I have just been to Darwin on my first ever visit to that city to speak at a number of events related to climate change and so took a 31 degree day under a huge blue sky to visit the Litchfield National Park. It is a wonderful red and green landscape through which rivers have carved beautiful pools and cascading waterfalls. I went swimming in the pool at the base of the Wangi Waterfalls and was surrounded by forest and lulled by bird calls. I walked around the circuit track and at the top of the falls had a fantastic view over the landscape so full of indigenous history and culture and stories known only to them.

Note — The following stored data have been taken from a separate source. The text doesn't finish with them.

Lemma Index_split s sep i :
  Index s sep = Some i →
  s = take_bytes i s +:+ sep +:+ drop_bytes (i + String.length sep) s.
Proof.
  revert i. induction s as [|c s IH]; intros i.
  - cbn [Index]. destruct sep; [|done]. by intros [= <-].
  - cbn [Index]. destruct (HasPrefix (String c s) sep) eqn:Hp.
    + intros [= <-]. cbn [take_bytes]. rewrite append_nil_l. simpl.
      revert Hp. generalize (String c s). clear. intros t.
      revert t. induction sep as [|d sep IHs]; intros t; [done|].
      destruct t as [|x t]; [done|]. rewrite HasPrefix_cons.
      case_decide; [|done]. subst. intros Hp. rewrite append_cons. simpl.
      f_equal. by apply IHs.
    + destruct (Index s sep) as [j|] eqn:Hj; [|done]. intros [= <-].
      cbn [take_bytes]. rewrite append_cons. simpl. f_equal. by apply IH.
Qed.

End GoStringsFacts.

(** ** The topology builder *)

Section BuildFacts.
Context `{W : Externals}.
Import GoStrings GoNet.

(** What an edge string denotes: the trimmed first two pieces of the
    split, when there are two. *)
Definition edge_names (edge : string) : option (string * string) :=
  match Split edge "->" with
  | split0 :: split1 :: _ => Some (TrimSpace split0, TrimSpace split1)
  | _ => None
  end.

Lemma edge_step_malformed config g index edge :
  edge_names edge = None →
  edge_step config g index edge = Panic (PanicIndexOutOfRange 1 1).
Proof.
  unfold edge_names, edge_step.
  destruct (GoStringsFacts.Split_nonempty edge "->") as (p & ps & ->).
  by destruct ps.
Qed.

Lemma edge_step_names config g index edge head tail :
  edge_names edge = Some (head, tail) →
  edge_step config g index edge =
    match Entities config !! head with
    | None => Fatal (FatalUndefinedReference head index)
    | Some headConfig =>
        match Entities config !! tail with
        | None => Fatal (FatalUndefinedReference head index)
        | Some tailConfig =>
            '(g1, headNode) ← lookupOrCreate g head headConfig;
            '(g2, tailNode) ← lookupOrCreate g1 tail tailConfig;
            (Ok (link g2 headNode tailNode) : outcome Graph)
        end
    end.
Proof.
  unfold edge_names, edge_step.
  destruct (Split edge "->") as [|p [|q ps]]; try discriminate.
  by intros [= <- <-].
Qed.

(** The entity [lookupOrCreate] allocates for [name]. *)
Definition new_entity (name : string) (config : EntityConfig) (identifier : URL)
    (sk : Signer) : Entity :=
  {| Superiors := []; Subordinates := []; Name := name; Kind := cfg_Kind config;
     Identifier := identifier; SigningPrivateKey := sk;
     FedEntity := None; Storage := None |}.

Definition alloc (g : Graph) (name : string) (e : Entity) : Graph :=
  {| heap := heap g ++ [e];
     entityNodes := <[name := length (heap g)]> (entityNodes g);
     keygen_calls := S (keygen_calls g) |}.

(** The two ways [lookupOrCreate] returns: a hit leaves the graph as
    it is, a miss parses the identifier, draws one key and allocates. *)
Lemma lookupOrCreate_Ok g name config g' p :
  lookupOrCreate g name config = Ok (g', p) ↔
    (entityNodes g !! name = Some p ∧ g' = g) ∨
    (entityNodes g !! name = None ∧ p = length (heap g) ∧
     ∃ u sk, url_Parse (cfg_Identifier config) = inr u ∧
             GenerateKey (keygen_calls g) = inr sk ∧
             g' = alloc g name (new_entity name config u sk)).
Proof.
  unfold lookupOrCreate, mustGenerateECDSAPrivateKey, alloc, new_entity.
  destruct (entityNodes g !! name) as [q|] eqn:Hq.
  { split; [intros [= <- <-]; by left|]. intros [[[= ->] ->]|[? _]]; done. }
  destruct (url_Parse (cfg_Identifier config)) as [err|u] eqn:Hu.
  { split; [done|]. intros [[? _]|(_ & _ & ? & ? & ? & _)]; done. }
  destruct (GenerateKey (keygen_calls g)) as [err|sk] eqn:Hk; simpl.
  { split; [done|]. intros [[? _]|(_ & _ & ? & ? & _ & ? & _)]; done. }
  split.
  - intros [= <- <-]. right. eauto 10.
  - intros [[? _]|(_ & -> & ? & ? & [= <-] & [= <-] & ->)]; done.
Qed.

(** Well-formedness of the graph under construction: names and
    addresses are in bijection, every node carries what its
    declaration says, and its key is the one drawn when it was
    allocated. *)
Record graph_wf (config : Config) (g : Graph) : Prop := {
  wf_node : ∀ n p, entityNodes g !! n = Some p →
              ∃ e, heap g !! p = Some e ∧ Name e = n;
  wf_name : ∀ p e, heap g !! p = Some e → entityNodes g !! Name e = Some p;
  wf_calls : keygen_calls g = length (heap g);
  wf_size : size (entityNodes g) = length (heap g);
  wf_key : ∀ p e, heap g !! p = Some e → GenerateKey p = inr (SigningPrivateKey e);
  wf_config : ∀ p e, heap g !! p = Some e →
                ∃ c, Entities config !! Name e = Some c ∧ Kind e = cfg_Kind c ∧
                     url_Parse (cfg_Identifier c) = inr (Identifier e);
  wf_fresh : ∀ p e, heap g !! p = Some e → FedEntity e = None ∧ Storage e = None;
}.

(** The links of the graph are those of the edges [pairs] read so far. *)
Record graph_links (g : Graph) (pairs : list (string * string)) : Prop := {
  links_dom : ∀ h t, (h, t) ∈ pairs →
                is_Some (entityNodes g !! h) ∧ is_Some (entityNodes g !! t);
  links_sub : ∀ p e q, heap g !! p = Some e →
                (q ∈ Subordinates e ↔
                 ∃ h t, (h, t) ∈ pairs ∧ entityNodes g !! h = Some p ∧
                        entityNodes g !! t = Some q);
  links_sup : ∀ q e p, heap g !! q = Some e →
                (p ∈ Superiors e ↔
                 ∃ h t, (h, t) ∈ pairs ∧ entityNodes g !! h = Some p ∧
                        entityNodes g !! t = Some q);
}.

I was fascinated by the cathedral termite mounds and the magnetic termite mounds and was once again left in awe by the genius of nature. The magnetic mounds look from a distance like a giant cemetery with hundreds of head stones. On closer inspection they are amazing feats of engineering with arches, tunnels, chimneys, insulation and nursery chambers. The mounds are aligned north to south to minimise the exposure to the sun with the broad fronts and backs on an east west alignment for temperature control. How amazing that termites have evolved to know this yet Darwin still has very few homes with solar hot water. It is time that Australia embraced biomimickery to understand better how nature does things and to learn from it.

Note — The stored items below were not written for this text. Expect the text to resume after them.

Lemma missing_id_404_witness :
  Atoi "3" = Some 3 /\
  ~ In 3 (map ID (items (mkDB [mkItem 1 "apple"; mkItem 2 "banana"] 3))) /\
  getItemByIDHandler Healthy (mkDB [mkItem 1 "apple"; mkItem 2 "banana"] 3) "3"
    = (httpError "Item not found" StatusNotFound,
       mkDB [mkItem 1 "apple"; mkItem 2 "banana"] 3).
Proof.
  split; [reflexivity|].
  assert (~ In 3 (map ID (items (mkDB [mkItem 1 "apple"; mkItem 2 "banana"] 3))))
    as Hno by (simpl; lia).
  split; [exact Hno|].
  exact (proj1 (missing_id_404 (mkDB [mkItem 1 "apple"; mkItem 2 "banana"] 3)
                  "3" 3 eq_refl Hno)).
Defined.

(** ** Updating *)

Lemma map_ID_renamed (id : Z) (name : string) (rows : list Item) :
  map ID (map (renamed id name) rows) = map ID rows.
Proof.
  rewrite map_map. apply map_ext. intros r. unfold renamed.
  destruct (hasID id r); reflexivity.
Qed.

Lemma renamed_other (id : Z) (name : string) (r : Item) :
  ID r <> id -> renamed id name r = r.
Proof. intros Hr. unfold renamed. apply hasID_false in Hr. now rewrite Hr. Qed.

Lemma renamed_same (id : Z) (name : string) (r : Item) :
  ID r = id -> renamed id name r = mkItem id name.
Proof.
  intros Hr. unfold renamed. pose proof Hr as Hb.
  apply hasID_true in Hb. rewrite Hb. now subst.
Qed.

(** What a 200 answer of [updateItemHandler] says about the update. *)
Lemma updateItemHandler_ok h d idStr body resp d' :
  updateItemHandler h d idStr body = (resp, d') ->
  status resp = StatusOK ->
  exists i item,
    Atoi idStr = Some i /\ Decode body zeroItem = Some item /\
    In i (map ID (items d)) /\
    (forall r, In r (items d) -> ID r <> i -> Name r <> Name item) /\
    resp = writeJSON StatusOK (marshalItem (mkItem i (Name item))) /\
    d' = mkDB (map (renamed i (Name item)) (items d)) (sqlite_sequence d).
Proof.
  unfold updateItemHandler.
  destruct (Atoi idStr) as [i|]; [|intros [= <- <-]; discriminate].
  destruct (Decode body zeroItem) as [item|]; [|intros [= <- <-]; discriminate].
  destruct (execUpdate h (Name item) i d) as [[res|e] d1] eqn:Hex;
    [|intros [= <- <-]; discriminate].
  simpl. destruct (rowsAffected res =? 0) eqn:Hn; [intros [= <- <-]; discriminate|].
  apply Z.eqb_neq in Hn. apply execUpdate_ok in Hex; [|assumption].
  destruct Hex as (_ & Hin & Huniq & ->).
  intros [= <- <-] _. exists i, item. repeat split; assumption.
Qed.

(** C6. A PUT /items/{id} that is answered 200 changes nothing but the name
    of the rows with that id, whatever the body is: the body then decodes to
    an item, the id column and the AUTOINCREMENT sequence are as before,
    every row with another id is where and what it was, the rows with the
    path id hold the name of the body, and the response is the object with
    the path id and that name, whatever id the body carries. *)
Theorem update_changes_only_name :
  forall (h : Health) (d : DB) (idStr : string) (i : Z) (body : Body),
    Atoi idStr = Some i ->
    let out := updateItemHandler h d idStr body in
    status (fst out) = StatusOK ->
    exists item,
      Decode body zeroItem = Some item /\
      fst out = writeJSON StatusOK
                  (JObject [("id", JNumber i); ("name", JString (Name item))]) /\
      In i (map ID (items d)) /\
      map ID (items (snd out)) = map ID (items d) /\
      sqlite_sequence (snd out) = sqlite_sequence d /\
      (forall k r, nth_error (items d) k = Some r -> ID r <> i ->
         nth_error (items (snd out)) k = Some r) /\
      (forall k r, nth_error (items d) k = Some r -> ID r = i ->
         nth_error (items (snd out)) k = Some (mkItem i (Name item))).
Proof.
  intros h d idStr i body Hs out Hst.
  destruct out as [resp d'] eqn:Hout. simpl in Hst.
  destruct (updateItemHandler_ok _ _ _ _ _ _ Hout Hst)
    as (i' & item & Hs' & Hdec & Hin & _ & -> & ->).
  assert (i' = i) as -> by congruence.
  exists item. cbn [fst snd items sqlite_sequence]. repeat split.
  - assumption.
  - assumption.
  - apply map_ID_renamed.
  - intros k r Hk Hr. rewrite nth_error_map, Hk. simpl.
    now rewrite renamed_other.
  - intros k r Hk Hr. rewrite nth_error_map, Hk. simpl.
    now rewrite renamed_same.
Qed.

Lemma update_changes_only_name_witness :
  Atoi "1" = Some 1 /\
  status (fst (updateItemHandler Healthy
                 (mkDB [mkItem 1 "apple"; mkItem 2 "banana"] 2)
                 "1" (ItemBody (Some 42) (Some "avocado")))) = StatusOK /\
  exists item,
    Decode (ItemBody (Some 42) (Some "avocado")) zeroItem = Some item /\
    fst (updateItemHandler Healthy (mkDB [mkItem 1 "apple"; mkItem 2 "banana"] 2)
           "1" (ItemBody (Some 42) (Some "avocado")))
      = writeJSON StatusOK
          (JObject [("id", JNumber 1); ("name", JString (Name item))]).
Proof.
  split; [reflexivity|]. split; [reflexivity|].
  destruct (update_changes_only_name Healthy
              (mkDB [mkItem 1 "apple"; mkItem 2 "banana"] 2) "1" 1
              (ItemBody (Some 42) (Some "avocado")) eq_refl eq_refl)
    as (item & Hdec & Hresp & _).
  exists item. split; [exact Hdec|exact Hresp].
Defined.

(** ** Deleting *)

(** C8. A DELETE /items/{id} that is answered 204 has an empty body and
    removes the rows with that id and no other: a row is in the table
    afterwards exactly when it was there before under another id, in the
    same order; a GET /items/{id} that follows is answered 404. *)
Theorem delete_then_get_404 :
  forall (h : Health) (d : DB) (idStr : string),
    let out := deleteItemHandler h d idStr in
    status (fst out) = StatusNoContent ->
    payload (fst out) = Empty /\
    exists i,
      Atoi idStr = Some i /\
      In i (map ID (items d)) /\
      ~ In i (map ID (items (snd out))) /\
      (forall r, In r (items (snd out)) <-> In r (items d) /\ ID r <> i) /\
      items (snd out) = filter (fun r => negb (ID r =? i)) (items d) /\
      sqlite_sequence (snd out) = sqlite_sequence d /\
      getItemByIDHandler Healthy (snd out) idStr
        = (httpError "Item not found" StatusNotFound, snd out).
Proof.
  intros h d idStr out. subst out. unfold deleteItemHandler.
  destruct (Atoi idStr) as [i|] eqn:Hs; [|discriminate].
  destruct (execDelete h i d) as [[res|e] d1] eqn:Hex; [|discriminate].
  unfold execDelete in Hex. destruct h; [|discriminate].
  injection Hex as <- <-. unfold RowsAffected. cbn [rowsAffected].
  destruct (Z.of_nat (List.length (filter (hasID i) (items d))) =? 0) eqn:Hn;
    [discriminate|].
  intros _. cbn [fst snd payload items sqlite_sequence].
  split; [reflexivity|]. exists i.
  assert (forall r, In r (filter (fun r => negb (hasID i r)) (items d))
                    <-> In r (items d) /\ ID r <> i) as Hfilter.
  { intros r. rewrite filter_In, negb_true_iff, hasID_false. tauto. }
  assert (~ In i (map ID (filter (fun r => negb (hasID i r)) (items d)))) as Hgone.
  { rewrite in_map_iff. intros (r & Hr & Hin). apply Hfilter in Hin. tauto. }
  split; [reflexivity|]. split.
  { destruct (existsb (hasID i) (items d)) eqn:Hex.
    - now apply existsb_hasID.
    - exfalso. apply Z.eqb_neq in Hn. apply Hn.
      rewrite filter_hasID_none; [reflexivity|].
      rewrite <- existsb_hasID. congruence. }
  split; [exact Hgone|]. split; [exact Hfilter|].
  split; [reflexivity|]. split; [reflexivity|].
  unfold getItemByIDHandler, queryRowByID. rewrite Hs. cbn [items].
  now rewrite find_hasID_none.
Qed.

Lemma delete_then_get_404_witness :
  status (fst (deleteItemHandler Healthy
                 (mkDB [mkItem 1 "avocado"; mkItem 2 "banana"] 2) "2"))
    = StatusNoContent /\
  payload (fst (deleteItemHandler Healthy
                  (mkDB [mkItem 1 "avocado"; mkItem 2 "banana"] 2) "2"))
    = Empty.
Proof.
  split; [reflexivity|].
  exact (proj1 (delete_then_get_404 Healthy
                  (mkDB [mkItem 1 "avocado"; mkItem 2 "banana"] 2) "2" eq_refl)).
Defined.

(** ** What a request can do to the store *)

Lemma createItemHandler_state h d body :
  let out := createItemHandler h d body in
  (status (fst out) <> StatusCreated /\ snd out = d) \/
  (exists name,
     let id := Z.max (maxID (items d)) (sqlite_sequence d) + 1 in
     ~ In name (map Name (items d)) /\
     fst out = writeJSON StatusCreated (marshalItem (mkItem id name)) /\
     snd out = mkDB (items d ++ [mkItem id name]) id).
Proof.
  intros out. destruct out as [resp d'] eqn:Hout. subst out.
  destruct (Z.eq_dec (status resp) StatusCreated) as [Hst|Hst].
  - right. destruct (createItemHandler_created _ _ _ _ _ Hout Hst)
      as (item & _ & _ & Hfresh & -> & ->).
    exists (Name item). cbv zeta. now repeat split.
  - left. split; [assumption|]. revert Hout. unfold createItemHandler.
    destruct (Decode body zeroItem) as [item|]; [|now intros [= <- <-]].
    destruct (execInsert h (Name item) d) as [[res|e] d1] eqn:Hex.
    + simpl. intros [= <- <-]. now contradiction Hst.
    + apply execInsert_err in Hex. now intros [= <- <-].
Qed.

Lemma updateItemHandler_state h d idStr body :
  let out := updateItemHandler h d idStr body in
  snd out = d \/
  (exists i name,
     In i (map ID (items d)) /\
     (forall r, In r (items d) -> ID r <> i -> Name r <> name) /\
     snd out = mkDB (map (renamed i name) (items d)) (sqlite_sequence d)).
Proof.
  intros out. destruct out as [resp d'] eqn:Hout. subst out.
  destruct (Z.eq_dec (status resp) StatusOK) as [Hst|Hst].
  - right. destruct (updateItemHandler_ok _ _ _ _ _ _ Hout Hst)
      as (i & item & _ & _ & Hin & Huniq & _ & ->).
    exists i, (Name item). now repeat split.
  - left. revert Hout. unfold updateItemHandler.
    destruct (Atoi idStr) as [i|]; [|now intros [= <- <-]].
    destruct (Decode body zeroItem) as [item|]; [|now intros [= <- <-]].
    destruct (execUpdate h (Name item) i d) as [[res|e] d1] eqn:Hex.
    + simpl. destruct (rowsAffected res =? 0) eqn:Hn.
      * intros [= <- <-]. simpl. revert Hex. unfold execUpdate.
        destruct h; [|congruence].
        destruct (existsb (hasID i) _); [|congruence].
        destruct (existsb _ _); [congruence|].
        intros [= <- <-]. simpl in Hn. apply Z.eqb_eq in Hn.
        destruct (filter (hasID i) (items d)) as [|r0 l] eqn:Hf;
          [|simpl in Hn; lia].
        f_equal. destruct d as [rows s]. simpl in *. f_equal.
        rewrite <- (map_id rows) at 2. apply map_ext_in. intros r Hin.
        apply renamed_other. intros Hr.
        assert (In r (filter (hasID i) rows)) as Habs
          by (apply filter_In; split; [assumption|now apply hasID_true]).
        rewrite Hf in Habs. contradiction.
      * intros [= <- <-]. now contradiction Hst.
    + apply execUpdate_err in Hex. now intros [= <- <-].
Qed.

Lemma deleteItemHandler_state h d idStr :
  let out := deleteItemHandler h d idStr in
  snd out = d \/
  (exists i, Atoi idStr = Some i /\
     snd out = mkDB (filter (fun r => negb (hasID i r)) (items d))
                    (sqlite_sequence d)).
Proof.
  cbv zeta. unfold deleteItemHandler.
  destruct (Atoi idStr) as [i|]; [|now left].
  destruct (execDelete h i d) as [[res|e] d1] eqn:Hex.
  - apply execDelete_ok in Hex. destruct Hex as [_ ->].
    right. exists i. split; [reflexivity|].
    simpl. now destruct (rowsAffected res =? 0).
  - apply execDelete_err in Hex. subst. now left.
Qed.

(** ** The storage invariant *)

Lemma NoDup_snoc {A : Type} (l : list A) (x : A) :
  NoDup l -> ~ In x l -> NoDup (l ++ [x]).
Proof.
  intros Hl Hx. induction Hl as [|y l Hy Hl IH]; simpl.
  - constructor; [tauto|constructor].
  - constructor.
    + rewrite in_app_iff. simpl. intros [H|[H|[]]]; [tauto|].
      subst. apply Hx. now left.
    + apply IH. intros H. apply Hx. now right.
Qed.

(** Deleting rows keeps a column free of duplicates. *)
Lemma delete_keeps_NoDup {B : Type} (col : Item -> B) (id : Z) (rows : list Item) :
  NoDup (map col rows) ->
  NoDup (map col (filter (fun r => negb (hasID id r)) rows)).
Proof.
  intros Hnd. induction rows as [|r rows IH]; simpl in *; [constructor|].
  apply NoDup_cons_iff in Hnd. destruct Hnd as [Hr Hrows].
  destruct (hasID id r); simpl; [now apply IH|].
  apply NoDup_cons_iff. split; [|now apply IH].
  intros Hin. apply Hr. apply in_map_iff in Hin.
  destruct Hin as (r' & Heq & Hin'). apply filter_In in Hin'.
  apply in_map_iff. exists r'. tauto.
Qed.

Lemma NoDup_names_renamed (i : Z) (name : string) (rows : list Item) :
  NoDup (map ID rows) -> NoDup (map Name rows) ->
  (forall r, In r rows -> ID r <> i -> Name r <> name) ->
  NoDup (map Name (map (renamed i name) rows)).
Proof.
  induction rows as [|r rows IH]; simpl; intros Hids Hnames Huniq; [constructor|].
  inversion Hids as [|x l Hid Hids']; subst.
  inversion Hnames as [|x l Hname Hnames']; subst.
  constructor.
  - rewrite in_map_iff. intros (r' & Hr' & Hin).
    apply in_map_iff in Hin. destruct Hin as (r0 & <- & Hin0).
    destruct (Z.eq_dec (ID r0) i) as [H0|H0];
      destruct (Z.eq_dec (ID r) i) as [H1|H1].
    + apply Hid. apply in_map_iff. exists r0. split; [congruence|assumption].
    + rewrite (renamed_same _ _ _ H0), (renamed_other _ _ _ H1) in Hr'.
      simpl in Hr'. apply (Huniq r); [now left|assumption|congruence].
    + rewrite (renamed_other _ _ _ H0), (renamed_same _ _ _ H1) in Hr'.
      simpl in Hr'. apply (Huniq r0); [now right|assumption|congruence].
    + rewrite (renamed_other _ _ _ H0), (renamed_other _ _ _ H1) in Hr'.
      apply Hname. apply in_map_iff. exists r0. now split.
  - apply IH; auto.
Qed.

As to the vegetation, there were lots of creeks fringed by lush vegetation, plus open woodlands and various grass trees burnt by random fires and other plants, the fruit of which look as if it should be edible. Lovely and occasional flashes of red, pink or yellow amongst the greens and browns made me think I should have bought a book on the native vegetation but on the other hand sometimes it is enough to just enjoy it.